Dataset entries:
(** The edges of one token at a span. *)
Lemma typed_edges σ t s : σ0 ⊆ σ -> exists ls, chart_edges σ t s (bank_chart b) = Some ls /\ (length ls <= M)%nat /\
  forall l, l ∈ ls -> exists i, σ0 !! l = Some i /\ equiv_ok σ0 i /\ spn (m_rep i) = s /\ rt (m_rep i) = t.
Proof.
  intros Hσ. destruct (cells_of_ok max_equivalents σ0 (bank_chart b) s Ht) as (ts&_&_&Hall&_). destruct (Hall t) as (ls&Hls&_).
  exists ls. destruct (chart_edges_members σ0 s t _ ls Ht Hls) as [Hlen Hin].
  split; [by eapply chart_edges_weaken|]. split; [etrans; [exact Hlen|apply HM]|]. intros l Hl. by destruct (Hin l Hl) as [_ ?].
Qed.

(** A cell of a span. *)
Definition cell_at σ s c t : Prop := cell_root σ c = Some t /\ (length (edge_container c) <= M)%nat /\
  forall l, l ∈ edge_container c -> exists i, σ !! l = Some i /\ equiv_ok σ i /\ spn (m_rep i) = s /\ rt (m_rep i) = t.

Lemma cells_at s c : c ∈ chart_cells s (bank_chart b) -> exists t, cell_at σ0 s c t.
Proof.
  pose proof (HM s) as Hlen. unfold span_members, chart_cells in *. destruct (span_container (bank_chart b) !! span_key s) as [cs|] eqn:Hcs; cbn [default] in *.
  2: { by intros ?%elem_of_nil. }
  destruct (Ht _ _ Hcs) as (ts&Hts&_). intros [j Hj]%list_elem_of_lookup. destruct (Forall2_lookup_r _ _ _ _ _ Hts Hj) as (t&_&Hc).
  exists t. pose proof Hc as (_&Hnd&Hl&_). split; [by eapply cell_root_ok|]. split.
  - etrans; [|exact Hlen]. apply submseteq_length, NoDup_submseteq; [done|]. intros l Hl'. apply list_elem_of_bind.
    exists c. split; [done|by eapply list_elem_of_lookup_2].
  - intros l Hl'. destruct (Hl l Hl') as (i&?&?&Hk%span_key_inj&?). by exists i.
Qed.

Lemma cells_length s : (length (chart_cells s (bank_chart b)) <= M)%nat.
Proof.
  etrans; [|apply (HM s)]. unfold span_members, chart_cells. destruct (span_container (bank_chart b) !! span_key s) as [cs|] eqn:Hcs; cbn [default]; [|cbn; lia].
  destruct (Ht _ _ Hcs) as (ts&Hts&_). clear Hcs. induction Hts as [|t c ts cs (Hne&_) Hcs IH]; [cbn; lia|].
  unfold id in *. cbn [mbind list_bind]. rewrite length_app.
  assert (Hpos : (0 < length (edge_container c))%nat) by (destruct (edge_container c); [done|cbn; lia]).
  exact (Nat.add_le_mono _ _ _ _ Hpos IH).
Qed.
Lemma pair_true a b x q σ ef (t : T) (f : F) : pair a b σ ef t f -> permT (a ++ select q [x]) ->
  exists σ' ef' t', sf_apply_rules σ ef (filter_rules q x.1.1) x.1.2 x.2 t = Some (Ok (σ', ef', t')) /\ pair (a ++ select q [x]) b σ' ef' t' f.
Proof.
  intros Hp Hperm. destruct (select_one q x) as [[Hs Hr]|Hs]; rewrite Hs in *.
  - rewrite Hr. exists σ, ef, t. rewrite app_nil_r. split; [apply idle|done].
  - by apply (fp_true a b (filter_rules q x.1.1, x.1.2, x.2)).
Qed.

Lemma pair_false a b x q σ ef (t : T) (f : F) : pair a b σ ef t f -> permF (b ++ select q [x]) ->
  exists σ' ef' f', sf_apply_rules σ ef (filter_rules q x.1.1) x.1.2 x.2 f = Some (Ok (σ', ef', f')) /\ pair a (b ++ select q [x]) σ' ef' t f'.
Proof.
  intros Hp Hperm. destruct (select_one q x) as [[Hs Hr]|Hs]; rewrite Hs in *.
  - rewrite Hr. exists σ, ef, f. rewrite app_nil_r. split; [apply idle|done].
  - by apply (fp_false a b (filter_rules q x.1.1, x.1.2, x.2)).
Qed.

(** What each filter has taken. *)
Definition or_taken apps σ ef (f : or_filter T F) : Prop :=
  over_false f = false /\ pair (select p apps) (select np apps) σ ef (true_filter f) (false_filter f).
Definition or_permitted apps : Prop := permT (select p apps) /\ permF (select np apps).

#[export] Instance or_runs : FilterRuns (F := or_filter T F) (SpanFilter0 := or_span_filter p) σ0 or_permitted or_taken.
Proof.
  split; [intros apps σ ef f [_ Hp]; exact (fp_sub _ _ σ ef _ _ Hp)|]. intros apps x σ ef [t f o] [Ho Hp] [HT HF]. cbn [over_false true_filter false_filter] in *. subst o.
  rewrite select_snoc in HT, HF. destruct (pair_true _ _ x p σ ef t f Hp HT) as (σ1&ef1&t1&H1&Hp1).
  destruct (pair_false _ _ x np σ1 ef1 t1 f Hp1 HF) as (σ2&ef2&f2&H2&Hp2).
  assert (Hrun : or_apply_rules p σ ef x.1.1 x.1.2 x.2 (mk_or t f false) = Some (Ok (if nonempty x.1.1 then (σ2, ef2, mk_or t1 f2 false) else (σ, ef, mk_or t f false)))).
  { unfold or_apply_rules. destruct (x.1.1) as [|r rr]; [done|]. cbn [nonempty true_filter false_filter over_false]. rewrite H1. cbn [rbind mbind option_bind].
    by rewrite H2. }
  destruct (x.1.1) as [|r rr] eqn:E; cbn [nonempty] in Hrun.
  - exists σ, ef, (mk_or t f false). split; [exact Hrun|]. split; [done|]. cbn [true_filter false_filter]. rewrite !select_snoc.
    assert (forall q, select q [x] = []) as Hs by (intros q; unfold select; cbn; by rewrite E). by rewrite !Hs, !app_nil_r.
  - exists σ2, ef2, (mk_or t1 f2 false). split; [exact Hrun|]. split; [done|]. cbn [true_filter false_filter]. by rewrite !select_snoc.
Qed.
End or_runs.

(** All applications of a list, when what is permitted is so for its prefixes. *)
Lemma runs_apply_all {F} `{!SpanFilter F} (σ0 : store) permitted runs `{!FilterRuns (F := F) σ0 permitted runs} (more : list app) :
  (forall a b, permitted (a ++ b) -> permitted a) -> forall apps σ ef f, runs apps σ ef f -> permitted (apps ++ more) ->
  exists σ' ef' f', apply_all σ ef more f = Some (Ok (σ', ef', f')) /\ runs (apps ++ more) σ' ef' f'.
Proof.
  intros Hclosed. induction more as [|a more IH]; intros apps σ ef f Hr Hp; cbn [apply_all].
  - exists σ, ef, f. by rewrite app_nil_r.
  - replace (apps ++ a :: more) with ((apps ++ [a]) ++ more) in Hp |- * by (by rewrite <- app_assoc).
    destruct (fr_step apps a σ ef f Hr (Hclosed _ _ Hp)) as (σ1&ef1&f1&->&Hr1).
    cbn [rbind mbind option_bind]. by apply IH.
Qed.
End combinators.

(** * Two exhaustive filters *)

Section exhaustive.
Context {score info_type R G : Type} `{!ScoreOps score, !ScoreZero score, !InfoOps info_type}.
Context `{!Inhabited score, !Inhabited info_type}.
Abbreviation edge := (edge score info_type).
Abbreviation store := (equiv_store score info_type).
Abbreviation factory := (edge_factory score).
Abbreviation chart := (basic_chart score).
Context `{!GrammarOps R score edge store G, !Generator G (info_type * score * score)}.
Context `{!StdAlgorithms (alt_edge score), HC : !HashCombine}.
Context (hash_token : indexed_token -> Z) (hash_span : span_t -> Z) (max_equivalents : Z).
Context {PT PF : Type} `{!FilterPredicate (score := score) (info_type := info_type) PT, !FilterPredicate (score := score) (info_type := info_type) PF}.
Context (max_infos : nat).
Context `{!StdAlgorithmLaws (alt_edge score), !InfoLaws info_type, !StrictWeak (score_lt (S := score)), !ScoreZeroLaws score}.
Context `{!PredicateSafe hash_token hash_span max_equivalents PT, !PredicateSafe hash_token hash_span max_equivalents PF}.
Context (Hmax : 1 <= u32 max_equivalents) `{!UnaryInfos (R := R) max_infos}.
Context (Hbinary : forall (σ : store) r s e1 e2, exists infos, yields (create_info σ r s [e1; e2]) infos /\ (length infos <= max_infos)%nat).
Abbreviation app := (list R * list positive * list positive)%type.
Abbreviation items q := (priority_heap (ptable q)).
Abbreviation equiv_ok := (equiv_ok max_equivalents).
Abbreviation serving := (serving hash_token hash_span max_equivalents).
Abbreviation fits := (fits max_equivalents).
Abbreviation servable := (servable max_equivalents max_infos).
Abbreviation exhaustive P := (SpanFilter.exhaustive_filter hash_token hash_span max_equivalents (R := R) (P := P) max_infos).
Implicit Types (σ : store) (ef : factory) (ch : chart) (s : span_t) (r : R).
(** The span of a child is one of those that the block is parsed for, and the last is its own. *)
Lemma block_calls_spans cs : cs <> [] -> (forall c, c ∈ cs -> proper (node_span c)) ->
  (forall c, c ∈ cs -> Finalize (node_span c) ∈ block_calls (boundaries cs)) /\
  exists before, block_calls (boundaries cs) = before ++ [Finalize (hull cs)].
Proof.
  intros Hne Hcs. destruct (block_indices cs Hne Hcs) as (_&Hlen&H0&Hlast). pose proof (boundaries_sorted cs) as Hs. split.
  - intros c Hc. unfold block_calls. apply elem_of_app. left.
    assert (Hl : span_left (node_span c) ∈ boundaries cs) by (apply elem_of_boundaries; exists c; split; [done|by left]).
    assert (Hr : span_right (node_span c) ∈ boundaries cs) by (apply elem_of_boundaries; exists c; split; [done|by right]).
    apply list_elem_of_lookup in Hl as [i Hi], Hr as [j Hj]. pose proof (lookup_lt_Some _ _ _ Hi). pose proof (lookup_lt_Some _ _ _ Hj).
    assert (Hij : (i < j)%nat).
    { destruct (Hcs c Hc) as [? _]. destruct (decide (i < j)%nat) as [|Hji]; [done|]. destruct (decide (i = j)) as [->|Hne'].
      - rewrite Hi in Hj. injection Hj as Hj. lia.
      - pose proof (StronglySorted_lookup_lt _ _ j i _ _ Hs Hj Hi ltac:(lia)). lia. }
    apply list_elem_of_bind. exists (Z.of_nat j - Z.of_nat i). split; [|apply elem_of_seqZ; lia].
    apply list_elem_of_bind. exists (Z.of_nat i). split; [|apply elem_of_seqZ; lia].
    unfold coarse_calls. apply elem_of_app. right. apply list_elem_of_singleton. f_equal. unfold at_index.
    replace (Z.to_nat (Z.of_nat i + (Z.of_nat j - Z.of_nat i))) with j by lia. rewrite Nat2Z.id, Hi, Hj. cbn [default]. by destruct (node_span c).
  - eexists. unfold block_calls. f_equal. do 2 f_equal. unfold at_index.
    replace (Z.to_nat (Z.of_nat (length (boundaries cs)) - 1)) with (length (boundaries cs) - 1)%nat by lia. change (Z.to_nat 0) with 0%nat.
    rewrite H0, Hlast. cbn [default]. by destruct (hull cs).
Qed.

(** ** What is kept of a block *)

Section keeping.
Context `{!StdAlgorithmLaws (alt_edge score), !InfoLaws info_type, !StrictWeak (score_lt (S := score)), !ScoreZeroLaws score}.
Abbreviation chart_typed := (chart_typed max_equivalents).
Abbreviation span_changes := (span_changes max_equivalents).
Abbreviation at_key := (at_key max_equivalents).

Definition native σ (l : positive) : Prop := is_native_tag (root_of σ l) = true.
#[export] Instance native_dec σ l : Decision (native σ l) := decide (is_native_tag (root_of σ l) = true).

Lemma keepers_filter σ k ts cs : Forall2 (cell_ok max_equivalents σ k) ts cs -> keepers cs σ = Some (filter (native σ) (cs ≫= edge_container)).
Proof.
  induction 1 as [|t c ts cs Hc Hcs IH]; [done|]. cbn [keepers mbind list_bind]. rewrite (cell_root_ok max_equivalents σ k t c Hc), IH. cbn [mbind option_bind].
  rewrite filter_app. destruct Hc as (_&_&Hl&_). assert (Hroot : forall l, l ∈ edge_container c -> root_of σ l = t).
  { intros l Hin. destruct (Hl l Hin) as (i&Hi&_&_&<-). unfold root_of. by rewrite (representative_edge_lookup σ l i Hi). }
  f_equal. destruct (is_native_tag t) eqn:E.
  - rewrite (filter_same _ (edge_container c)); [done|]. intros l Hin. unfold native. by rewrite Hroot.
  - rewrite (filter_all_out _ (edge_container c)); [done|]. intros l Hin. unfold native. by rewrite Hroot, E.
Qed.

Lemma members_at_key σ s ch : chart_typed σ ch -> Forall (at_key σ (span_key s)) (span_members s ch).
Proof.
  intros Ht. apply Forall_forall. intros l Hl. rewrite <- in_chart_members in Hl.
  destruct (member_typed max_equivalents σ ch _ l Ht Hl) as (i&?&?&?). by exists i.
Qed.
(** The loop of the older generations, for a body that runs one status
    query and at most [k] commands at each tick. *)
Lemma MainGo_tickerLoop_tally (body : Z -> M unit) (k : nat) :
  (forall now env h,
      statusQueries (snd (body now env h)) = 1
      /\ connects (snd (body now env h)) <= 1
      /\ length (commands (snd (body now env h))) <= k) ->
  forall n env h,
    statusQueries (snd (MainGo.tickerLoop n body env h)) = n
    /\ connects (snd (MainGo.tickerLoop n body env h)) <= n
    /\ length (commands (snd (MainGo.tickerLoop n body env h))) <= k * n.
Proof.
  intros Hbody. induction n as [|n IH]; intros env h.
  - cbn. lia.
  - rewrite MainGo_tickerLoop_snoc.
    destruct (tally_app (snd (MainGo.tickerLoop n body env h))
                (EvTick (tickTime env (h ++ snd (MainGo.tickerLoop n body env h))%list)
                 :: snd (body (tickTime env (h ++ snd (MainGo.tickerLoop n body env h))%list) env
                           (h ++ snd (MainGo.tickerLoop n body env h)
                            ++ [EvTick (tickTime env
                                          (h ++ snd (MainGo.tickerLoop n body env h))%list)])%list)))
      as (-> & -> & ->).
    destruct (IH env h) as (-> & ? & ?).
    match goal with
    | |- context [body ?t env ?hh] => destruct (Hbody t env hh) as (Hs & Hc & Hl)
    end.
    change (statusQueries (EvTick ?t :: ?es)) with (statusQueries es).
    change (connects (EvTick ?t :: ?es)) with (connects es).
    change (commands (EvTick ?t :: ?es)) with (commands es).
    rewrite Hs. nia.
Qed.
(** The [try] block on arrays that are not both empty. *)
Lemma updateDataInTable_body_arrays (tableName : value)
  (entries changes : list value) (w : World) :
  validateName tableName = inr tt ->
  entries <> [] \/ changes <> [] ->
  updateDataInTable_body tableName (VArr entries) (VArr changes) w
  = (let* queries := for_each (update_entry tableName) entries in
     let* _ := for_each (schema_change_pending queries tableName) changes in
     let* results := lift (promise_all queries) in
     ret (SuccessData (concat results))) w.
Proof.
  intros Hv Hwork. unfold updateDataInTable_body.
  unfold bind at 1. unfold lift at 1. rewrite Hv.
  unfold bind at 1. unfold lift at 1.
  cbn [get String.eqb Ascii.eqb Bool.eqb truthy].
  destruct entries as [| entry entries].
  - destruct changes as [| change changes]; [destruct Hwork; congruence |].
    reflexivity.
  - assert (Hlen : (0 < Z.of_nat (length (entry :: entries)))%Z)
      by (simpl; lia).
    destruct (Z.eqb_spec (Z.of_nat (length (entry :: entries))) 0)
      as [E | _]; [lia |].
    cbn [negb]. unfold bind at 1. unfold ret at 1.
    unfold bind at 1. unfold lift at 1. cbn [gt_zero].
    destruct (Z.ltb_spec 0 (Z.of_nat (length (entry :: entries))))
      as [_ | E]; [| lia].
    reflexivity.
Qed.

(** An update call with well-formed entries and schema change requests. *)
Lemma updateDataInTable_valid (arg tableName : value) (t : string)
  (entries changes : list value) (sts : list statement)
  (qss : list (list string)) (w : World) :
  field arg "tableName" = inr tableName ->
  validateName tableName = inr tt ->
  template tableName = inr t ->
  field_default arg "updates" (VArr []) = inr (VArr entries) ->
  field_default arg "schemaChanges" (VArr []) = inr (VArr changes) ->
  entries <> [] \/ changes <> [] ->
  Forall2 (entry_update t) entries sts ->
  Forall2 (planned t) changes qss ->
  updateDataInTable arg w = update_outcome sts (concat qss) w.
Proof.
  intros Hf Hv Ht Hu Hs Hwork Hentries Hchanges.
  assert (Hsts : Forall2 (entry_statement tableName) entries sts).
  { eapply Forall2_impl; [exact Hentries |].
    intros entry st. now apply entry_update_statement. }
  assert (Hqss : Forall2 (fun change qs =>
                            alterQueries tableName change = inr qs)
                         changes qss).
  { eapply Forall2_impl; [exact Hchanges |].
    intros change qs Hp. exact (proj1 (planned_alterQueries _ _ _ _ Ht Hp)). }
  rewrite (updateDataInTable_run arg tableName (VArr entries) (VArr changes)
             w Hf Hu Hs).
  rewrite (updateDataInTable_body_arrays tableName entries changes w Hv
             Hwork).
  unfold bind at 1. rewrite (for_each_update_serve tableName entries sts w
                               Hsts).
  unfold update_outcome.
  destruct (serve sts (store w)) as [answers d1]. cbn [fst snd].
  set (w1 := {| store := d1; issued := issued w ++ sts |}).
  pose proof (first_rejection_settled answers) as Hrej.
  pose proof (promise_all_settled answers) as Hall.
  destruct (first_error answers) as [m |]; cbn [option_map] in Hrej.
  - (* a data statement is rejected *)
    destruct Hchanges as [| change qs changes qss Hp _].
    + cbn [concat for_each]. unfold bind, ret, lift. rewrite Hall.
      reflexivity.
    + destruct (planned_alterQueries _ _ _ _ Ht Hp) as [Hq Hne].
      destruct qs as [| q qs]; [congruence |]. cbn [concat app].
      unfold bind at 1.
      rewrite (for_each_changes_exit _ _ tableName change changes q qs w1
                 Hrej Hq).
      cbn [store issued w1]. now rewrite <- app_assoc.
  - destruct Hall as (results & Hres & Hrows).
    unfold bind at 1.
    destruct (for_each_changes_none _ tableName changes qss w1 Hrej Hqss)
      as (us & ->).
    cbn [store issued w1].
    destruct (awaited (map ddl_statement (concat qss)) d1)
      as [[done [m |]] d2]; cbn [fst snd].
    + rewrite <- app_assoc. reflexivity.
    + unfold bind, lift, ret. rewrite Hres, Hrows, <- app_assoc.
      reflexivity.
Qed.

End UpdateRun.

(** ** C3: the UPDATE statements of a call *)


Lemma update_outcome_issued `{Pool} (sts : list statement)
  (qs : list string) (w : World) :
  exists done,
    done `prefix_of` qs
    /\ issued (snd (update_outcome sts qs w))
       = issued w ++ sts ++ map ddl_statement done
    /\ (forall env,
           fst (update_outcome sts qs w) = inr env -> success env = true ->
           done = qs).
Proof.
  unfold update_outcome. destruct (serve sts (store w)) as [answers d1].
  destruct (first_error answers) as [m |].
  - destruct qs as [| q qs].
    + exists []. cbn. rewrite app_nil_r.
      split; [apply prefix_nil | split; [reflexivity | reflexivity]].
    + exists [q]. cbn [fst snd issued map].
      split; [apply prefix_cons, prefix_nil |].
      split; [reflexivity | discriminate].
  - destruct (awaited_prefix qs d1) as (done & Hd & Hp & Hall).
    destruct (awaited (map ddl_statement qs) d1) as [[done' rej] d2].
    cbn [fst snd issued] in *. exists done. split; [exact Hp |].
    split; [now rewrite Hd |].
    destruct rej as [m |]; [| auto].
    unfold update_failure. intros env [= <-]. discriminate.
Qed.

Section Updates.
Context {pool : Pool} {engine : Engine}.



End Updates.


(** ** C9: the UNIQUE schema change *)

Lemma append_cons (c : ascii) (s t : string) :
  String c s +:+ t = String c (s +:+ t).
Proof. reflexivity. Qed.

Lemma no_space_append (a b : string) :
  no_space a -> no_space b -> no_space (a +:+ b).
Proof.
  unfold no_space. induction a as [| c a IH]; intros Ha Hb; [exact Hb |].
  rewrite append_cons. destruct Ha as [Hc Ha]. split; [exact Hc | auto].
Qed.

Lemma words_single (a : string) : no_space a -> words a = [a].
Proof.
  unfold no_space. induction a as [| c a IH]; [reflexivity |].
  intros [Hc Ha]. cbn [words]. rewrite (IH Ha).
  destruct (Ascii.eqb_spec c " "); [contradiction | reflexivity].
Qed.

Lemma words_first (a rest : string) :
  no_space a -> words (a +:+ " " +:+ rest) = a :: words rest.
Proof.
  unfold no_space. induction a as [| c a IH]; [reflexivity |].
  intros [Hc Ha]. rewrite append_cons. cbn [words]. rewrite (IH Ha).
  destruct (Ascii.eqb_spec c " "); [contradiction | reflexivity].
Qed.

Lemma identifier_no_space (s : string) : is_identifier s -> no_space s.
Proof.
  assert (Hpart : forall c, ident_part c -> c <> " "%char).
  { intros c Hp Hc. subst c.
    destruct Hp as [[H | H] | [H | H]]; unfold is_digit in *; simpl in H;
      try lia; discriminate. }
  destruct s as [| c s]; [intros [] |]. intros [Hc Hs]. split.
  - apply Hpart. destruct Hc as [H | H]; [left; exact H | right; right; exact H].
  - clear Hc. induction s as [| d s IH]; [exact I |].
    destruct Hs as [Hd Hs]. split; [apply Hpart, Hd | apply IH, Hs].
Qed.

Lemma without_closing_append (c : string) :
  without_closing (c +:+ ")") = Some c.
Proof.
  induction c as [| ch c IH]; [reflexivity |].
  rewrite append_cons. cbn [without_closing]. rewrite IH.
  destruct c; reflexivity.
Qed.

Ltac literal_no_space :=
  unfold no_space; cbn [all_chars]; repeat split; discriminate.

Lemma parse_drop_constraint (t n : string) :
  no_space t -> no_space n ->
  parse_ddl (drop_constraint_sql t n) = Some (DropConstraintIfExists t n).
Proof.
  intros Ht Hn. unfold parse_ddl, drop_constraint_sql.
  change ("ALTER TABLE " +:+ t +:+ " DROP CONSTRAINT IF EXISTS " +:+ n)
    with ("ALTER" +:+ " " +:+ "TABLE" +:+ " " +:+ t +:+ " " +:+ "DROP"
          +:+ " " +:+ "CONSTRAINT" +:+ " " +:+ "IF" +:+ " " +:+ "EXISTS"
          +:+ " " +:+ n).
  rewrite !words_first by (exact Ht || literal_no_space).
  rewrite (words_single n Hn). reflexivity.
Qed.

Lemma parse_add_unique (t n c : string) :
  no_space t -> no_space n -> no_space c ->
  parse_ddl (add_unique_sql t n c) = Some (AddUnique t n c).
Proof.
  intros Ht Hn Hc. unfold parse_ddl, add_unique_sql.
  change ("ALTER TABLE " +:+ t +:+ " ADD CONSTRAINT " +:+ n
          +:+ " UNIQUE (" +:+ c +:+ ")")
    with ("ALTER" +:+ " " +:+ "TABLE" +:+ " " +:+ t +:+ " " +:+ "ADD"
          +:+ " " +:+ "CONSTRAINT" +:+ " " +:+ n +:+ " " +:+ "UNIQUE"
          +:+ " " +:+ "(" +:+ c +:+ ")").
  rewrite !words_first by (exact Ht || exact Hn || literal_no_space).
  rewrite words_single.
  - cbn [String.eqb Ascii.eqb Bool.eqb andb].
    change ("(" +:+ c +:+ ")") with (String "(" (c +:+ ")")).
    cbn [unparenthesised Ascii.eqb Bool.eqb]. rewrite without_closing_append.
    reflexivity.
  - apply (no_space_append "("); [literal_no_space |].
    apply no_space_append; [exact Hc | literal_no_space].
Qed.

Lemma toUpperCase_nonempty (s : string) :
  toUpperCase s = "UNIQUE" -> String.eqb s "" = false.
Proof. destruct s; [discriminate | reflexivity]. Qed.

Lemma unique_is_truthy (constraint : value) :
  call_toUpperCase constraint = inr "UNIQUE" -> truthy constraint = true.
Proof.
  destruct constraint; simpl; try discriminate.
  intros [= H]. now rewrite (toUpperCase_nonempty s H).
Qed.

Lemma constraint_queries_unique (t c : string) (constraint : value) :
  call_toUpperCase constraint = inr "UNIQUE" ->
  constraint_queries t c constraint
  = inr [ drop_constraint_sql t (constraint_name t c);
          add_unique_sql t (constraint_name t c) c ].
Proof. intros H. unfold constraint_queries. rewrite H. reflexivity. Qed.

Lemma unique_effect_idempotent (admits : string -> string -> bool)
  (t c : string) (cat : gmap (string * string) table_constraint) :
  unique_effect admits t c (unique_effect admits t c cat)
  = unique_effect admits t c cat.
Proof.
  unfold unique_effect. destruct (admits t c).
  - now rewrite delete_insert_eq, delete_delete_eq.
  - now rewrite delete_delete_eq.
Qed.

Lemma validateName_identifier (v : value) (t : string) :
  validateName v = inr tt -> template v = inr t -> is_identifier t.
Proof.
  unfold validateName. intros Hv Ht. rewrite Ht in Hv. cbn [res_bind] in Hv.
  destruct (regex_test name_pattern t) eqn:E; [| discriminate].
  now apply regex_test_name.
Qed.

**YOUR OBJECTIVE:** Return word for word the lines above from the line with "End combinators." to the line with "R score edge", including both and leaving out all others.

**TASK RESPONSE:**
End combinators.

(** * Two exhaustive filters *)

Section exhaustive.
Context {score info_type R G : Type} `{!ScoreOps score, !ScoreZero score, !InfoOps info_type}.
Context `{!Inhabited score, !Inhabited info_type}.
Abbreviation edge := (edge score info_type).
Abbreviation store := (equiv_store score info_type).
Abbreviation factory := (edge_factory score).
Abbreviation chart := (basic_chart score).
Context `{!GrammarOps R score edge store G, !Generator G (info_type * score * score)}.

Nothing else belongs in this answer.